This is the first 3D print of a dinosaur bone that I ever had access to: the third caudal vertebra of MWC 8028, the ‘new’ Haplocanthosaurus specimen from Snowmass, Colorado (Foster and Wedel 2014, Wedel et al. 2021). I’ve been carrying this thing around since 2018. It’s been an aid to thought. I touched on this before, in this post, but real sauropod vertebrae are almost always a giant pain to work with, given their charming combination of great weight, fragility, and irreplaceability. As opposed to scaled 3D prints, which are light, tough, and endlessly replaceable.

This was brought home to me again a couple of weeks ago, when I visited the Carnegie Museum, in Pittsburgh, Pennsylvania, and Research Casting International, in Trenton, Ontario, Canada. I was at each place to have another look at their haplocanthosaur specimens. The Carnegie is of course the home of CM 572, the type of H. priscus, and CM 879, the type of H. utterbacki (which has long been sunk into H. priscus, and rightly so — more on that another time, perhaps). RCI currently has CMNH 10380, the holotype of H. delfsi, for reprepping and remounting before it goes back to the Cleveland Museum of Natural History.

Caudals 1 through 6 of CM 572, the holotype of Haplocanthosaurus priscus.

The caudals of CM 572 and CM 879 aren’t that different in size — the centra max out at about 20cm (8in) in diameter, and the biggest, caudal 1 of CM 572, is 50cm (20in) tall. Still, given their weight and the number of thin projecting processes that could possibly break off, I handled them gingerly.

Caudals 1 through 5 of CM 10380, the holotype of Haplocanthosaurus delfsi.

The caudals of H. delfsi are a whole other kettle of fish. Caudal 1 has a max diameter of 36cm (14in) and a total height of 85cm (33.5in). I didn’t handle that one by myself unless I absolutely had to. Fortunately Garth Dallman of RCI helped a lot with the very literal heavy lifting, as did fellow researcher Brian Curtice, who was there at the same time I was.

Back to my beloved MWC 8028, the Snowmass haplocanthosaur. My colleagues and I are still working on it, and there will be more papers coming down the pike in due time (f’rinstance). I’m pretty sure that the main reason we’ve been able to get so much mileage out of this mostly incomplete and somewhat roadkilled specimen is that we’ve had 3D prints of key bones to play with. Now, I joke all the time about being a grownup who gets paid to play with dinosaur bones, but for once I’m not writing in jest when I say ‘play with’. That 3D printed caudal is basically a dinosaurian fidget toy for me, and I think it’s probably impossible to play with anatomical specimens without getting interested in their nooks and crannies and bits and bobs.
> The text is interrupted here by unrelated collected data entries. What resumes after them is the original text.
Lemma run_store_calls (inputs : list input) :
  forall (s s' : state) (p : list wifi_app_message_e),
    run inputs s = Done p s' ->
    exists cs,
      calls_since s s' cs /\
      (persist_calls cs <> [] -> In WIFI_APP_MSG_STA_CONNECTED_GOT_IP p) /\
      (clear_calls cs <> [] ->
       In WIFI_APP_MSG_STA_DISCONNECTED p \/
       In WIFI_APP_MSG_USER_REQUESTED_STA_DISCONNECT p).
Proof.
  induction inputs as [|i inputs IH]; intros s s' p Hrun.
  - injection Hrun as <- <-. exists []. unfold calls_since. rewrite app_nil_r.
    repeat split; intros H; exfalso; apply H; reflexivity.
  - apply run_cons in Hrun. destruct Hrun as (p1 & s1 & p2 & Hstep & Hrun & ->).
    destruct (step_store_calls i s s1 p1 Hstep) as (cs1 & Hc1 & Hp1 & Hk1).
    destruct (IH s1 s' p2 Hrun) as (cs2 & Hc2 & Hp2 & Hk2).
    exists (cs1 ++ cs2). unfold calls_since in *.
    rewrite Hc2, Hc1, <- app_assoc. split; [reflexivity|].
    rewrite persist_calls_app, clear_calls_app. split; intros H.
    + apply in_or_app.
      destruct (persist_calls cs1) eqn:E1.
      * right. apply Hp2. exact H.
      * left. rewrite Hp1 by discriminate. left. reflexivity.
    + destruct (clear_calls cs1) eqn:E1.
      * destruct (Hk2 H) as [Hin | Hin]; [left | right]; apply in_or_app; right; exact Hin.
      * destruct Hk1 as [-> | ->]; try discriminate; [left | right]; left; reflexivity.
Qed.

(** X12. The store is written only while a connection message is being
    processed: in every reachable state, a call of [app_nvs_save_sta_creds]
    in the history means that a [WIFI_APP_MSG_STA_CONNECTED_GOT_IP] has been
    processed, and a call of [app_nvs_clear_sta_creds] that a
    [WIFI_APP_MSG_STA_DISCONNECTED] or a
    [WIFI_APP_MSG_USER_REQUESTED_STA_DISCONNECT] has. Submitting credentials
    alone persists nothing. *)
Theorem store_written_only_on_connection_messages
  (stored : option wifi_sta_config_t) (inputs : list input)
  (processed : list wifi_app_message_e) (s : state) :
  run inputs (wifi_app_start stored) = Done processed s ->
  (persist_calls (trace s) <> [] ->
   In WIFI_APP_MSG_STA_CONNECTED_GOT_IP processed) /\
  (clear_calls (trace s) <> [] ->
   In WIFI_APP_MSG_STA_DISCONNECTED processed \/
   In WIFI_APP_MSG_USER_REQUESTED_STA_DISCONNECT processed).
Proof.
  intros Hrun.
  destruct (run_store_calls inputs _ _ _ Hrun) as (cs & Hcs & Hp & Hk).
  unfold calls_since in Hcs. rewrite Hcs, persist_calls_app, clear_calls_app.
  split; intros H; [apply Hp | apply Hk]; exact H.
Qed.

(** ** Messages sent while the task does not run *)

(** They are queued in the order sent while they fit; the sender of the
    first one that does not fit is suspended. *)
Lemma run_send_messages (msgs : list wifi_app_message_e) :
  forall s : state,
    (List.length (wifi_app_queue s) <= WIFI_APP_QUEUE_LENGTH)%nat ->
    run (map Send_message msgs) s =
    if (List.length (wifi_app_queue s) + List.length msgs <=? WIFI_APP_QUEUE_LENGTH)%nat
    then Done [] (set_wifi_app_queue (wifi_app_queue s ++ msgs) s)
    else Blocked.
Proof.
  induction msgs as [|m msgs IH]; intros s Hlen.
  - cbn [map run List.length]. rewrite Nat.add_0_r.
    apply Nat.leb_le in Hlen. rewrite Hlen, app_nil_r.
    destruct s. reflexivity.
  - cbn [map run List.length]. unfold bind at 1. cbn [step].
    unfold bind at 1, wifi_app_send_message, xQueueSend.
    destruct (List.length (wifi_app_queue s) <? WIFI_APP_QUEUE_LENGTH)%nat eqn:Hroom.
    + apply Nat.ltb_lt in Hroom. unfold ret at 1. unfold bind.
      rewrite IH by (fields; rewrite length_app; cbn; lia).
      fields. rewrite length_app. cbn [List.length].
      replace (List.length (wifi_app_queue s) + 1 + List.length msgs)%nat
        with (List.length (wifi_app_queue s) + S (List.length msgs))%nat by lia.
      destruct (_ <=? _)%nat; [|reflexivity].
      unfold ret. rewrite <- app_assoc. reflexivity.
    + apply Nat.ltb_ge in Hroom.
      destruct (_ <=? _)%nat eqn:Hfit; [|reflexivity].
      apply Nat.leb_le in Hfit. lia.
Qed.

(** ** Startup and the reset button *)

(** X14. With a driver that accepts every request, the first two turns of
    the task process the load and then start the HTTP server, with or
    without stored credentials; UsingSavedCredentials is set exactly when
    credentials were stored; the queue is then empty, so that the task
    waits in its receive. *)
Theorem boot_starts_http_server (stored : option wifi_sta_config_t) :
  driver_ok ->
  exists s,
    run [Task_turn; Task_turn] (wifi_app_start stored) =
      Done [WIFI_APP_MSG_LOAD_SAVED_CREDENTIALS; WIFI_APP_MSG_START_HTTP_SERVER] s /\
    wifi_app_queue s = [] /\
    In Call_http_server_start (trace s) /\
    UsingSavedCredentials s = match stored with Some _ => true | None => false end /\
    InitiatedFromConfigService s = false /\
    ConnectedWithIp s = false /\
    reconnects (trace s) = match stored with Some _ => 1%nat | None => 0%nat end /\
    wifi_app_task s = Blocked.
Proof.
  intros Hok. unfold wifi_app_start, run, step.
  destruct stored as [c|]; fw_driver Hok;
    (eexists; split; [reflexivity|]); fields;
    repeat split; try reflexivity; cbn; tauto.
Qed.

(** X15. A press of the reset button with no message pending makes the
    next turn of the task process a user-requested disconnect: a connected
    device ends with the store erased, the radio in access-point-only mode
    and the counter at the cap, for a cap that fits the [int] counter; a device that is not connected keeps
    flags, store, mode and counter. In both cases ConnectedWithIp is clear
    afterwards, so a second press changes nothing but the log. *)
Theorem reset_button_disconnects_once (s : state) :
  driver_ok -> INT_MIN <= MAX_CONNECTION_RETRIES <= INT_MAX ->
  wifi_app_queue s = [] ->
  exists s' s'',
    run [Reset_button_pressed; Task_turn] s =
      Done [WIFI_APP_MSG_USER_REQUESTED_STA_DISCONNECT] s' /\
    wifi_app_queue s' = [] /\
    ConnectedWithIp s' = false /\
    (if ConnectedWithIp s
     then nvs_sta_creds s' = None /\ wifi_mode s' = WIFI_MODE_AP /\
          g_retry_number s' = MAX_CONNECTION_RETRIES
     else nvs_sta_creds s' = nvs_sta_creds s /\ wifi_mode s' = wifi_mode s /\
          g_retry_number s' = g_retry_number s /\
          wifi_app_event_group s' = wifi_app_event_group s) /\
    run [Reset_button_pressed; Task_turn] s' =
      Done [WIFI_APP_MSG_USER_REQUESTED_STA_DISCONNECT] s'' /\
    g_retry_number s'' = g_retry_number s' /\
    wifi_app_event_group s'' = wifi_app_event_group s' /\
    wifi_config s'' = wifi_config s' /\
    wifi_app_queue s'' = wifi_app_queue s' /\
    nvs_sta_creds s'' = nvs_sta_creds s' /\
    wifi_mode s'' = wifi_mode s' /\
    trace s'' = trace s' ++
      [Call_ESP_LOGI "WiFi Reset Button Pressed";
       Call_ESP_LOGI "WIFI_APP_MSG_USER_REQUESTED_STA_DISCONNECT"].
Proof.
  intros Hok Hmax Hq. unfold ConnectedWithIp, run, step.
  destruct (bits_and (wifi_app_event_group s) WIFI_APP_STA_CONNECTED_GOT_IP_BIT) eqn:Hip.
  - assert (Hoff : bits_and (Z.ldiff (wifi_app_event_group s)
                               WIFI_APP_STA_CONNECTED_GOT_IP_BIT)
                     WIFI_APP_STA_CONNECTED_GOT_IP_BIT = false)
      by (flags; reflexivity).
    fw_unfold. rewrite Hq. cbn [List.length Nat.ltb Nat.leb WIFI_APP_QUEUE_LENGTH app].
    fw_unfold. rewrite Hip. fw_driver Hok.
    rewrite (wrap_int_in_range _ Hmax).
    do 2 eexists. split; [reflexivity|]. fields. rewrite Hoff.
    cbn [List.length Nat.ltb Nat.leb WIFI_APP_QUEUE_LENGTH app]. fw_unfold.
    rewrite Hoff. fw_unfold.
    do 3 (split; [repeat split; reflexivity|]).
    split; [reflexivity|]. fields. rewrite <- !app_assoc. cbn [app].
    repeat split; reflexivity.
  - fw_unfold. rewrite Hq. cbn [List.length Nat.ltb Nat.leb WIFI_APP_QUEUE_LENGTH app].
    fw_unfold. rewrite Hip. fw_unfold.
    do 2 eexists. split; [reflexivity|]. fields. rewrite Hip.
    cbn [List.length Nat.ltb Nat.leb WIFI_APP_QUEUE_LENGTH app]. fw_unfold.
    rewrite Hip. fw_unfold.
    do 3 (split; [repeat split; reflexivity|]).
    split; [reflexivity|]. fields. rewrite <- !app_assoc. cbn [app].
    repeat split; reflexivity.
Qed.

(** ** The bits of the event group *)

Lemma switch_event_bits (msgID : wifi_app_message_e) (s s' : state) :
  In (wifi_app_event_group s) [0; 1; 2; 3; 4; 5; 6; 7] ->
  wifi_app_task_switch msgID s = Done tt s' ->
  In (wifi_app_event_group s') [0; 1; 2; 3; 4; 5; 6; 7].
Proof.
  intros Hin.
  destruct msgID; fw_cases; try discriminate; intros [= <-]; fields;
    try exact Hin;
    cbn [In] in Hin;
    repeat (destruct Hin as [Hin | Hin]; [rewrite <- Hin; vm_compute; tauto|]);
    contradiction.
Qed.

(** X16. The event group never carries anything but the three flags: in
    every reachable state its value is between 0 and 7. *)
Theorem reachable_event_group_three_bits
  (stored : option wifi_sta_config_t) (inputs : list input)
  (processed : list wifi_app_message_e) (s : state) :
  run inputs (wifi_app_start stored) = Done processed s ->
  0 <= wifi_app_event_group s <= 7.
Proof.
  assert (Hgen : forall inputs s0 s' p,
             In (wifi_app_event_group s0) [0; 1; 2; 3; 4; 5; 6; 7] ->
             run inputs s0 = Done p s' ->
             In (wifi_app_event_group s') [0; 1; 2; 3; 4; 5; 6; 7]).
  { clear. induction inputs as [|i inputs IH]; intros s0 s' p Hin Hrun.
    - injection Hrun as <- <-. exact Hin.
    - apply run_cons in Hrun. destruct Hrun as (p1 & s1 & p2 & Hstep & Hrun & ->).
      apply (IH s1 s' p2); [|exact Hrun].
      assert (Hi : i = Task_turn \/ i <> Task_turn)
        by (destruct i; (left; reflexivity) || (right; discriminate)).
      destruct Hi as [-> | Hi].
      + apply step_task_turn in Hstep. destruct Hstep as (msgID & q & _ & _ & Hsw).
        exact (switch_event_bits msgID (set_wifi_app_queue q s0) s1 Hin Hsw).
      + destruct (step_outside_task i s0 s1 p1 Hi Hstep) as [_ Hbits].
        rewrite Hbits. exact Hin. }
  intros Hrun.
  assert (Hin : In (wifi_app_event_group s) [0; 1; 2; 3; 4; 5; 6; 7]).
  { apply (Hgen inputs (wifi_app_start stored) s processed); [|exact Hrun].
    cbn. tauto. }
  cbn [In] in Hin.
  repeat (destruct Hin as [Hin | Hin]; [rewrite <- Hin; lia|]). contradiction.
Qed.

(** ** How the handlers compose *)

(** X17. A successful connection ends every origin: whatever the flags
    when [WIFI_APP_MSG_STA_CONNECTED_GOT_IP] is processed, also both origin
    flags at once, afterwards ConnectedWithIp is the only flag set; the
    LED and the monitor are notified first. *)
Theorem got_ip_leaves_only_connected (s : state) :
  exists s' cs,
    wifi_app_task_switch WIFI_APP_MSG_STA_CONNECTED_GOT_IP s = Done tt s' /\
    ConnectedWithIp s' = true /\
    UsingSavedCredentials s' = false /\
    InitiatedFromConfigService s' = false /\
    trace s' =
      trace s ++
      [Call_ESP_LOGI "WIFI_APP_MSG_STA_CONNECTED_GOT_IP";
       Call_rgb_led_wifi_connected;
       Call_http_server_monitor_send_message HTTP_MSG_WIFI_CONNECT_SUCCESS] ++ cs.
Proof.
  destruct (sta_connected_got_ip_spec s)
    as (s' & Hrun & Hcalls & _ & Hip & Hsaved & Hhttp & _).
  exists s'. eexists. repeat split; try assumption. exact Hcalls.
Qed.

(** What processing [WIFI_APP_MSG_STA_DISCONNECTED] does, as functions of
    the flags at entry. *)
Lemma sta_disconnected_spec (s : state) :
  exists s',
    wifi_app_task_switch WIFI_APP_MSG_STA_DISCONNECTED s = Done tt s' /\
    UsingSavedCredentials s' = false /\
    InitiatedFromConfigService s' =
      UsingSavedCredentials s && InitiatedFromConfigService s /\
    ConnectedWithIp s' = false /\
    nvs_sta_creds s' = (if UsingSavedCredentials s then None else nvs_sta_creds s) /\
    trace s' =
      trace s ++
      Call_ESP_LOGI "WIFI_APP_MSG_STA_DISCONNECTED" ::
      (if UsingSavedCredentials s
       then [Call_ESP_LOGI "Failed to connect using saved credentials";
             Call_app_nvs_clear_sta_creds]
       else if InitiatedFromConfigService s
       then [Call_ESP_LOGI "Failed to connect from HTTP server";
             Call_http_server_monitor_send_message HTTP_MSG_WIFI_CONNECT_FAIL]
       else [Call_ESP_LOGI "Unexpected disconnection"]).
Proof.
  unfold UsingSavedCredentials, InitiatedFromConfigService.
  fw_unfold.
  destruct (bits_and (wifi_app_event_group s) WIFI_APP_CONNECTING_USING_SAVED_CREDS_BIT) eqn:Hsaved;
    [|destruct (bits_and (wifi_app_event_group s) WIFI_APP_CONNECTING_FROM_HTTP_SERVER_BIT) eqn:Hhttp];
    destruct (bits_and (wifi_app_event_group s) WIFI_APP_STA_CONNECTED_GOT_IP_BIT) eqn:Hip;
    fw_unfold; eexists; (split; [reflexivity|]); fields;
    rewrite <- ?app_assoc; cbn [app andb];
    repeat split; try reflexivity; flags; try reflexivity; try assumption.
Qed.

(** X18. A disconnect is resolved against one origin at a time. With both
    origin flags set, the first [WIFI_APP_MSG_STA_DISCONNECTED] erases the
    store, tells the monitor nothing and leaves InitiatedFromConfigService
    set; it takes a second one to report the failure to the monitor. After
    two of them no flag is set, whatever the flags were. *)
Theorem two_disconnects_clear_every_flag (s : state) :
  exists s1 s2,
    wifi_app_task_switch WIFI_APP_MSG_STA_DISCONNECTED s = Done tt s1 /\
    wifi_app_task_switch WIFI_APP_MSG_STA_DISCONNECTED s1 = Done tt s2 /\
    UsingSavedCredentials s2 = false /\
    InitiatedFromConfigService s2 = false /\
    ConnectedWithIp s2 = false /\
    if UsingSavedCredentials s && InitiatedFromConfigService s
    then InitiatedFromConfigService s1 = true /\
         nvs_sta_creds s1 = None /\
         trace s1 = trace s ++
           [Call_ESP_LOGI "WIFI_APP_MSG_STA_DISCONNECTED";
            Call_ESP_LOGI "Failed to connect using saved credentials";
            Call_app_nvs_clear_sta_creds] /\
         trace s2 = trace s1 ++
           [Call_ESP_LOGI "WIFI_APP_MSG_STA_DISCONNECTED";
            Call_ESP_LOGI "Failed to connect from HTTP server";
            Call_http_server_monitor_send_message HTTP_MSG_WIFI_CONNECT_FAIL]
    else InitiatedFromConfigService s1 = false.
Proof.
  destruct (sta_disconnected_spec s)
    as (s1 & Hrun1 & Hsaved1 & Hhttp1 & Hip1 & Hnvs1 & Htrace1).
  destruct (sta_disconnected_spec s1)
    as (s2 & Hrun2 & Hsaved2 & Hhttp2 & Hip2 & Hnvs2 & Htrace2).
  exists s1, s2. split; [exact Hrun1|]. split; [exact Hrun2|].
  split; [exact Hsaved2|].
  split; [rewrite Hhttp2, Hsaved1; reflexivity|].
  split; [exact Hip2|].
  rewrite Hsaved1, Hhttp1 in Htrace2. rewrite Hhttp1.
  destruct (UsingSavedCredentials s), (InitiatedFromConfigService s);
    cbn [andb] in *; try reflexivity.
  repeat split; assumption.
Qed.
Another nice thing about it: I can throw it in my luggage, take it Oklahoma or Utah or Pennsylvania or Canada, and just plop it in someone’s hand and say, “Look at this weird thing. Have you ever seen that before?” I have done that, in all of those places, and it’s even more convenient and useful than showing CT slices on my laptop. I’ve watched my friends and colleagues run their fingers over the print, pinch its nearly non-existent centrum, poke at its weird neural canal, and really grokk its unusual morphology. And then we’ve had more productive conversations than we would have otherwise — they really Get It, because they’ve really handled it.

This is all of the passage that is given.